I was heavily involved in representing refugees 20 years ago, and I have seen this before.  After the September 2001 Twin Towers attacks, there was a justifiable increase in scrutiny of travellers in general.  It was pretty well known among those of us who worked in this area that the passenger profiling at Bangkok or KL extended to looking out for those who might seek asylum on arrival.  Many people were stopped from boarding if they looked suspicious.  This appeared to correspond to a dramatic drop in the numbers who finally made it to our shores and applied to be refugees.  Similarly, the fixation on “mass arrivals” – the fear of hundreds of people coming ashore by boat, as they have tried to do in Australia – resulted in laws which penalised asylum claimants for daring to make such a perilous voyage.

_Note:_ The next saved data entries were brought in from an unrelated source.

(** The loop over the parent map adds, for every child, the edge from its
    parent with its label, and nothing else. *)
Lemma add_edges_spec (pm : gmap string (string * string))
    (G0 : Nx.DiGraph string) :
  Nx.edges G0 = ∅ →
  (∀ p c l, Nx.has_edge (TargetSum.add_edges pm G0) p c l
            ↔ pm !! c = Some (p, l))
  ∧ (∀ x, is_Some (Nx.nodes G0 !! x)
          → is_Some (Nx.nodes (TargetSum.add_edges pm G0) !! x)).
Proof.
  intros Hempty. unfold TargetSum.add_edges.
  apply (map_fold_weak_ind (λ (r : Nx.DiGraph string) m,
    (∀ p c l, Nx.has_edge r p c l ↔ m !! c = Some (p, l))
    ∧ (∀ x, is_Some (Nx.nodes G0 !! x) → is_Some (Nx.nodes r !! x)))).
  - split; [|done]. intros p c l. unfold Nx.has_edge, Nx.edge_label.
    by rewrite Hempty, !lookup_empty.
  - intros i [p' l'] m r Hi [IHe IHn]. split.
    + intros p c l. unfold Nx.has_edge, Nx.edge_label in *. simpl.
      destruct (decide ((p', i) = (p, c))) as [[= -> ->]|Hne].
      * rewrite !lookup_insert_eq. simpl. rewrite lookup_insert_eq.
        split; by intros [= ->].
      * rewrite lookup_insert_ne by done.
        destruct (decide (i = c)) as [->|Hic].
        -- rewrite lookup_insert_eq. split.
           ++ intros Hedge. apply IHe in Hedge. by rewrite Hi in Hedge.
           ++ intros [= -> ->]. done.
        -- rewrite lookup_insert_ne by done. apply IHe.
    + intros x Hx. simpl. by apply touch_is_Some, touch_is_Some, IHn.
Qed.

Section walks.
Variable st : state.
Hypothesis Hwf : wf st.
Local Abbreviation tr := (trace st).
Local Abbreviation pm := (parent_map st).

Lemma ancestor_step x y p l :
  pm !! y = Some (p, l) → ancestor pm x y ↔ x = y ∨ ancestor pm x p.
Proof.
  intros Hy. split.
  - intros Hanc. inversion Hanc as [|? ? p' l' Hy' Hanc']; subst; [by left|].
    rewrite Hy in Hy'. injection Hy' as <- <-. by right.
  - intros [->|Hanc]; [constructor|]. by econstructor.
Qed.

Lemma ancestor_root x y :
  pm !! y = None → ancestor pm x y ↔ x = y.
Proof.
  intros Hy. split; [|intros ->; constructor].
  intros Hanc. inversion Hanc as [|? ? p' l' Hy' Hanc']; subst; [done|].
  by rewrite Hy in Hy'.
Qed.

Lemma ancestor_parent x y z l :
  pm !! y = Some (x, l) → ancestor pm y z → ancestor pm x z.
Proof.
  intros Hy Hanc. induction Hanc as [y|y z p l' Hz Hanc IH].
  - econstructor; [done|constructor].
  - econstructor; [done|]. by apply IH.
Qed.

Lemma ancestor_in_trace x y : ancestor pm x y → y ∈ tr → x ∈ tr.
Proof.
  induction 1 as [|x y p l Hy Hanc IH]; [done|]. intros _. apply IH.
  destruct (wf_parent _ Hwf _ _ _ Hy) as (i & _ & Hi & _).
  apply list_elem_of_lookup. eauto.
Qed.

(** The first node of the trace is an ancestor of every node. *)
Lemma root_ancestor (j : nat) root x :
  tr !! 0%nat = Some root → tr !! j = Some x → ancestor pm root x.
Proof.
  intros Hroot. revert x.
  induction (lt_wf j) as [j _ IH]. intros x Hx.
  destruct j as [|j].
  { rewrite Hroot in Hx. injection Hx as <-. constructor. }
  destruct (wf_child _ Hwf _ _ Hx) as [[p l] Hp].
  destruct (wf_parent _ Hwf _ _ _ Hp) as (i & j' & Hi & Hj' & Hij).
  assert (j' = S j) as ->.
  { eapply NoDup_lookup; [apply Hwf|done..]. }
  econstructor; [done|]. by eapply IH.
Qed.

(** The walk from a node of the trace stops before the budget does, and
    adds the node and its ancestors. *)
Lemma walk_up_spec (fuel j : nat) cur (hl : gset string) :
  tr !! j = Some cur → (j < fuel)%nat →
  ∃ hl',
    TargetSum.walk_up fuel (TargetSum.quick_parent_of pm) cur hl = Ok hl'
    ∧ ∀ x, x ∈ hl' ↔ x ∈ hl ∨ ancestor pm x cur.
Proof.
  revert j cur hl. induction fuel as [|fuel IH]; intros j cur hl Hj Hlt;
    [lia|].
  simpl. unfold TargetSum.quick_parent_of. rewrite lookup_fmap.
  destruct (pm !! cur) as [[p l]|] eqn:Hcur; simpl.
  - destruct (wf_parent _ Hwf _ _ _ Hcur) as (i & j' & Hi & Hj' & Hij).
    assert (j' = j) as ->.
    { eapply NoDup_lookup; [apply Hwf|done..]. }
    destruct (IH i p ({[cur]} ∪ hl) Hi) as (hl' & Hwalk & Hhl'); [lia|].
    exists hl'. split; [done|]. intros x.
    rewrite Hhl', (ancestor_step x cur p l Hcur). set_solver.
  - eexists. split; [done|]. intros x.
    rewrite (ancestor_root x cur Hcur). set_solver.
Qed.

Lemma size_parent_map : size pm = pred (length tr).
Proof.
  rewrite <-(size_dom (D := gset string)).
  assert (dom pm = list_to_set (drop 1 tr)) as ->.
  { apply set_eq. intros c.
    rewrite elem_of_dom, elem_of_list_to_set, list_elem_of_lookup. split.
    - intros [[p l] Hc].
      destruct (wf_parent _ Hwf _ _ _ Hc) as (i & j & _ & Hj & Hij).
      exists (pred j). rewrite lookup_drop.
      by replace (1 + pred j)%nat with j by lia.
    - intros [j Hj]. rewrite lookup_drop in Hj.
      by eapply (wf_child _ Hwf). }
  rewrite size_list_to_set, length_drop; [lia|].
  eapply sublist_NoDup; [apply Hwf|apply sublist_drop].
Qed.

(** All the goal leaves: the highlighted nodes are the ancestors of the
    goal leaves, themselves included. *)
Lemma highlight_spec (leaves : list string) :
  (∀ x, x ∈ leaves → x ∈ tr) →
  ∃ hl,
    TargetSum.highlight pm leaves = Ok hl
    ∧ ∀ x, x ∈ hl ↔ ∃ leaf, leaf ∈ leaves ∧ ancestor pm x leaf.
Proof.
  unfold TargetSum.highlight. cbv zeta.
  replace (size (TargetSum.quick_parent_of pm)) with (pred (length tr))
    by (unfold TargetSum.quick_parent_of;
        by rewrite map_size_fmap, size_parent_map).
  intros Hleaves.
  cut (∀ hl0 : gset string, ∃ hl,
    for_each leaves (TargetSum.walk_up (S (pred (length tr)))
                       (TargetSum.quick_parent_of pm)) hl0 = Ok hl
    ∧ ∀ x, x ∈ hl ↔ x ∈ hl0 ∨ ∃ leaf, leaf ∈ leaves ∧ ancestor pm x leaf).
  { intros Hcut. destruct (Hcut ∅) as (hl & Hrun & Hhl).
    exists hl. split; [done|]. intros x. rewrite Hhl. set_solver. }
  induction leaves as [|leaf leaves IH]; intros hl0;
    [simpl|rewrite for_each_cons].
  { exists hl0. split; [done|]. intros x. split; [by left|].
    intros [Hx|(leaf & Hleaf & _)]; [done|]. by apply elem_of_nil in Hleaf. }
  assert (leaf ∈ tr) as [j Hj]%list_elem_of_lookup by (apply Hleaves; left).
  destruct (walk_up_spec (S (pred (length tr))) j leaf hl0 Hj)
    as (hl1 & -> & Hhl1).
  { apply lookup_lt_Some in Hj. lia. }
  cbn [mbind result_bind bind].
  destruct (IH (λ x Hx, Hleaves x (list_elem_of_further _ _ _ Hx)) hl1)
    as (hl & -> & Hhl).
  exists hl. split; [done|]. intros x. rewrite Hhl, Hhl1.
  setoid_rewrite elem_of_cons. naive_solver.
Qed.
End walks.
(** [delete_task] keeps the flag, and every entry it leaves in the dict
    was there before. *)
Lemma delete_task_flag_and_entries n g :
  SCHEDULER_RUNNING (state_after (delete_task n) g) = SCHEDULER_RUNNING g ∧
  ∀ m job, SCHEDULED_JOBS (state_after (delete_task n) g) !! m = Some job →
           SCHEDULED_JOBS g !! m = Some job.
Proof.
  unfold state_after, delete_task, delete_task_try.
  destruct (stop_task_spec n g) as (r & g1 & Hstop & _ & _ & Hreg & Hrun & _).
  run_monad. rewrite Hstop.
  destruct (store_delete n (DB_MANAGER g1)) as [db|e]; simpl.
  - destruct (SCHEDULED_JOBS g1 !! n) as [job|] eqn:Hjob; simpl.
    + split; [done|]. intros m job'. rewrite <- Hreg.
      destruct (decide (n = m)) as [->|Hne].
      * by rewrite lookup_delete_eq.
      * by rewrite lookup_delete_ne.
    + split; [done|]. intros m job'. by rewrite <- Hreg.
  - split; [done|]. intros m job'. by rewrite <- Hreg.
Qed.

Section Frames.
Context `{Collaborators}.
(** * A model of the GTK file manager of [main.c]

    The program is an event-driven shell around GLib, GIO and POSIX
    calls.  This development embeds

    - the C strings the program builds and takes apart
      ([g_build_filename], [g_path_get_dirname], [g_ascii_strcasecmp],
      [g_str_has_suffix]),
    - the file system the program runs against, as a tree of files and
      directories with POSIX path resolution,
    - the widget record [AppWidgets], [refresh_file_list] and the
      signal handlers ([on_row_activated], [on_new_clicked],
      [on_save_clicked], [on_delete_clicked], [on_rename_clicked],
      [on_up_clicked]), each as a function from the state before the
      event to the state after it together with the dialogs shown.

    Library calls are modelled after the GLib/GIO reference manual and
    POSIX; the handlers are transcribed from [main.c].  Permissions,
    symbolic links, concurrent processes and a full disk are outside
    the model.  The limit NAME_MAX on the length of one name is in it;
    the limit PATH_MAX on the length of a whole path is a hypothesis of
    the properties of paths built from a typed name. *)

From Stdlib Require Import Ascii String.
From Stdlib Require Import List Bool Arith ZArith Lia Permutation Sorted.
Import ListNotations.

Set Implicit Arguments.
(** * Swarm operators of pyswarms ([pyswarms/backend/operators.py])

    A shallow embedding of the five operators of the swarm backend
    ([update_pbest], [update_gbest], [update_gbest_neighborhood],
    [update_velocity], [update_position]) and the properties of them that
    the specification states.

    Arrays are lists ([list F] for a vector, [list (list F)] for a matrix,
    row-major as numpy has them).  The entries are kept abstract: the
    operators are written once over any scalar type with the comparisons
    and the arithmetic numpy applies elementwise (class [Scalar]), and run
    on binary64 floats and on integers.  What the comparisons of floats and
    of integers have in common is [CompareLaws]: facts about minima are
    proved from it, for the values that are not NaN.  [OrderLaws] asks for a
    total order on every value, which the integers give and the floats do
    not; the facts that need neither hold of every scalar, NaN included.

    The nearest-neighbour query of [update_gbest_neighborhood] is scipy's.
    A model of it ([cKDTree_query], on binary64 as scipy computes) runs the
    operator on examples; the general statements take the index array as
    whatever the query returns ([update_gbest_neighborhood_with]).

    The operators are followed on swarms whose arrays have the shapes the
    swarm declares ([swarm_wf]).  On other shapes numpy broadcasts or raises,
    which the lists here do not imitate, so every statement about shapes
    assumes [swarm_wf].  A swarm is a record, so on a swarm the exceptions
    that can arise are the KeyError of a missing behavior key and the
    ValueError and IndexError of numpy and scipy; the AttributeError that
    each operator logs and re-raises is followed on objects that lack
    attributes of a swarm ([PyObj]). *)

From Stdlib Require Import ZArith Lia ZifyBool Floats.
From Stdlib Require Uint63.
From stdpp Require Import base option list strings gmap.

(** ** Scalars *)

Class Scalar (F : Type) := {
  s_lt : F → F → bool;      (* x < y *)
  s_le : F → F → bool;      (* x <= y; numpy's x >= y is [s_le y x] *)
  s_add : F → F → F;
  s_sub : F → F → F;
  s_mul : F → F → F;
  s_abs : F → F;
  s_zero : F;
}.

#[export] Instance float_scalar : Scalar float := {|
  s_lt := PrimFloat.ltb;
  s_le := PrimFloat.leb;
  s_add := PrimFloat.add;
  s_sub := PrimFloat.sub;
  s_mul := PrimFloat.mul;
  s_abs := PrimFloat.abs;
  s_zero := 0%float;
|}.

#[export] Instance Z_scalar : Scalar Z := {|
  s_lt := Z.ltb;
  s_le := Z.leb;
  s_add := Z.add;
  s_sub := Z.sub;
  s_mul := Z.mul;
  s_abs := Z.abs;
  s_zero := 0%Z;
|}.

Declare Scope scalar_scope.
Delimit Scope scalar_scope with S.
Notation "x + y" := (s_add x y) : scalar_scope.
Notation "x - y" := (s_sub x y) : scalar_scope.
Notation "x * y" := (s_mul x y) : scalar_scope.
Notation "x <? y" := (s_lt x y) : scalar_scope.
Notation "x <=? y" := (s_le x y) : scalar_scope.

(** numpy's [npy_isnan]: NaN is the one value that is not [<=] itself. *)
Definition s_isnan {F : Type} `{Scalar F} (x : F) : bool := negb (s_le x x).

(** What the comparisons of binary64 floats and of integers have in common:
    a comparison with NaN is false, [<=] is transitive, and on values that
    are not NaN [<] is the complement of the converse of [<=]. *)
Class CompareLaws (F : Type) `{Scalar F} : Prop := {
  cmp_le_number : ∀ x y : F,
    s_le x y = true → s_isnan x = false ∧ s_isnan y = false;
  cmp_lt_le : ∀ x y : F, s_lt x y = true → s_le x y = true;
  cmp_lt_not_le : ∀ x y : F,
    s_isnan x = false → s_isnan y = false → s_lt x y = negb (s_le y x);
  cmp_le_trans : ∀ x y z : F,
    s_le x y = true → s_le y z = true → s_le x z = true;
}.

(** The order is a strict total order and [<=] is its reflexive closure. *)
Class OrderLaws (F : Type) `{Scalar F} : Prop := {
  lt_irrefl : ∀ x : F, s_lt x x = false;
  lt_trans : ∀ x y z : F, s_lt x y = true → s_lt y z = true → s_lt x z = true;
  lt_connected : ∀ x y : F, s_lt x y = false → s_lt y x = false → x = y;
  le_not_lt : ∀ x y : F, s_le x y = negb (s_lt y x);
}.

(** [np.asarray(x, dtype=np.float64)], entry by entry: [cKDTree] converts
    its data and its query points to binary64, whatever the dtype of the
    positions. *)
Class AsFloat64 (F : Type) := as_float64 : F → float.

#[export] Instance float_as_float64 : AsFloat64 float := λ x, x.

(** An integer of numpy's int64, rounded to the nearest float. *)
Definition Z_as_float (z : Z) : float :=
  if (z <? 0)%Z then PrimFloat.opp (PrimFloat.of_uint63 (Uint63.of_Z (- z)))
  else PrimFloat.of_uint63 (Uint63.of_Z z).

#[export] Instance Z_as_float64 : AsFloat64 Z := Z_as_float.

(** ** Exceptions *)

Inductive exn := KeyError | ValueError | IndexError.

Inductive result (A : Type) :=
  | Ok (a : A)
  | Raise (e : exn).
Arguments Ok {A} a.
Arguments Raise {A} e.

#[export] Instance result_ret : MRet result := λ A a, Ok a.
#[export] Instance result_bind : MBind result := λ A B f m,
  match m with Ok a => f a | Raise e => Raise e end.

Definition or_raise {A} (e : exn) (o : option A) : result A :=
  match o with Some a => Ok a | None => Raise e end.

(** ** The numpy operations the operators use *)

Section numpy.
Context {F : Type} `{Scalar F}.

(** [a[i]] for a non-negative index. *)
Definition index {A} (a : list A) (i : nat) : result A :=
  or_raise IndexError (a !! i).

(** [a[idx]] for an index vector. *)
Definition take_idx {A} (a : list A) (idx : list nat) : result (list A) :=
  mapM (index a) idx.

(** [np.where(cond, x, y)] on vectors and on matrices of one shape. *)
Fixpoint np_where {A} (cond : list bool) (x y : list A) : list A :=
  match cond, x, y with
  | c :: cond', a :: x', b :: y' => (if c then a else b) :: np_where cond' x' y'
  | _, _, _ => []
  end.

Fixpoint np_where2 {A} (cond : list (list bool)) (x y : list (list A))
    : list (list A) :=
  match cond, x, y with
  | c :: cond', a :: x', b :: y' => np_where c a b :: np_where2 cond' x' y'
  | _, _, _ => []
  end.

(** [~mask]. *)
Definition np_not (mask : list bool) : list bool := negb <$> mask.
Definition np_not2 (mask : list (list bool)) : list (list bool) := np_not <$> mask.

(** [np.repeat(mask[:, np.newaxis], d, axis=1)]. *)
Definition repeat_cols (mask : list bool) (d : nat) : list (list bool) :=
  (λ b, replicate d b) <$> mask.

(** [np.all(m, axis=1)]. *)
Definition np_all_rows (m : list (list bool)) : list bool := forallb id <$> m.

(** Elementwise binary operations on two matrices of one shape, a scalar
    against a matrix, and a vector broadcast against the rows of a matrix. *)
Definition mat_zip {A B C} (f : A → B → C) (a : list (list A)) (b : list (list B))
    : list (list C) :=
  zip_with (zip_with f) a b.
Definition mat_map {A B} (f : A → B) (a : list (list A)) : list (list B) :=
  (λ row : list A, f <$> row) <$> a.
Definition row_zip {A B C} (f : A → B → C) (v : list A) (m : list (list B))
    : list (list C) :=
  (λ row, zip_with f v row) <$> m.

(** [np.argmin(a)], as numpy's loop over a float or integer array runs:
    [mp] is the first entry; an entry [x] with [!(x >= mp)] becomes the new
    [mp]; the loop ends at once when [mp] is NaN.  So the result is the index
    of the first NaN if there is one, and the first index of the least entry
    otherwise.  ValueError on an empty array. *)
Fixpoint argmin_from (best_i : nat) (best : F) (i : nat) (a : list F) : nat :=
  match a with
  | [] => best_i
  | x :: a' =>
      if s_isnan best then best_i
      else if s_le best x then argmin_from best_i best (S i) a'
      else argmin_from i x (S i) a'
  end.

Definition np_argmin (a : list F) : result nat :=
  match a with
  | [] => Raise ValueError
  | x :: a' => Ok (argmin_from 0 x 1 a')
  end.

(** [np.minimum(m, y)] as the reduction applies it:
    [(m <= y || npy_isnan(m)) ? m : y]. *)
Definition np_minimum (m y : F) : F :=
  if s_le m y || s_isnan m then m else y.

(** [np.min(a)]: the reduction of [a] by [np.minimum] from the left, so NaN
    if [a] holds a NaN.  ValueError on an empty array. *)
Definition np_min (a : list F) : result F :=
  match a with
  | [] => Raise ValueError
  | x :: a' => Ok (foldl np_minimum x a')
  end.

(** [m.argmin(axis=1)]. *)
Definition argmin_axis1 (m : list (list F)) : result (list nat) :=
  mapM np_argmin m.

(** [idx[np.arange(len(idx)), cols]]. *)
Definition pick (idx : list (list nat)) (cols : list nat) : result (list nat) :=
  mapM (λ rc : list nat * nat, index rc.1 rc.2) (zip idx cols).

(** [np.sum] of a vector. *)
Definition np_sum (a : list F) : F := foldl s_add s_zero a.

(** An elementwise operation on two rows under numpy's broadcasting: rows of
    one length are paired, a row of length 1 is stretched along the other,
    and any other pair of lengths is a ValueError. *)
Definition bcast_zip {A B C} (f : A → B → C) (a : list A) (b : list B)
    : result (list C) :=
  if bool_decide (length a = length b) then Ok (zip_with f a b)
  else match a, b with
       | [x], _ => Ok (f x <$> b)
       | _, [y] => Ok ((λ x, f x y) <$> a)
       | _, _ => Raise ValueError
       end.

(** [a <= b] on two matrices with the same number of rows. *)
Definition np_le2 (a b : list (list F)) : result (list (list bool)) :=
  mapM (λ rows : list F * list F, bcast_zip s_le rows.1 rows.2) (zip a b).
End numpy.

(** ** scipy's [cKDTree.query]

    [cKDTree(data).query(x, p=p, k=k)] gives, for every row of [x], the
    indices of its [k] nearest rows of [data] under the Minkowski [p]-norm,
    nearest first.  scipy converts [data] and [x] to binary64 and computes
    there, so the model is on floats.  [cKDTree] raises ValueError for data
    that is not finite, and the query for [p < 1]; a call with [k < 1] ends
    in a ValueError too.  The tree compares the [p]-th powers of the
    distances, [Σ |x_j - y_j|^p], and takes as neighbours the rows whose
    power is below infinity: a row whose distance overflows is no neighbour.
    When fewer than [k] neighbours are found the missing ones are reported
    as index [len(data)].  Every integer [p ≥ 1] is a norm the query accepts,
    not only 1 and 2.

    Three things are not scipy's here.  The power [|d|^p] is taken by
    repeated multiplication and the sum runs over the dimensions from the
    left, so the last bit of a distance may differ from scipy's for [p > 2]
    or in a tree that sums in another order.  Rows at the same distance are
    kept in index order, where scipy's order follows its tree.  A [k] so
    large that the index array cannot be allocated is not followed.  The
    statements that hold of every swarm are therefore made for every index
    array the query may return ([update_gbest_neighborhood_with]), and this
    model serves the examples: swarms at small integers, whose distances
    are exact and differ from one another, and two swarms chosen for their
    rounding, [close_particles] (every distance rounds to 0) and
    [far_particles] (every distance between two particles overflows). *)

Section kdtree.

(** [x ^ (n + 1)]. *)
Fixpoint pow_succ (x : float) (n : nat) : float :=
  match n with
  | 0 => x
  | S n' => s_mul x (pow_succ x n')
  end.

(** The [p]-th power of the Minkowski distance of [x] and [y], [p ≥ 1]. *)
Definition minkowski_p (p : nat) (x y : list float) : float :=
  np_sum (zip_with (λ a b, pow_succ (s_abs (s_sub a b)) (p - 1)) x y).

If this is the reason for INZ changing its tune about Medicals and Police Certificates, then it is both legally and ethically wrong.  As a receiving country for refugees, bound by international treaty, New Zealand has an obligation to deal with both recognised refugees and claimants humanely.  If one was to accept, for a moment, that everyone claiming asylum has a valid fear of harm, then they are clearly among the most vulnerable group in society.  Yet, until a claim is decided, that is exactly what their legal status says they are.  That is why their ability to remain lawfully in the country should be facilitated, the way it used to be.

The alternative is to demonise them – as some do – as opportunistic gamers of the system.  And perhaps that’s what this is all about, after all.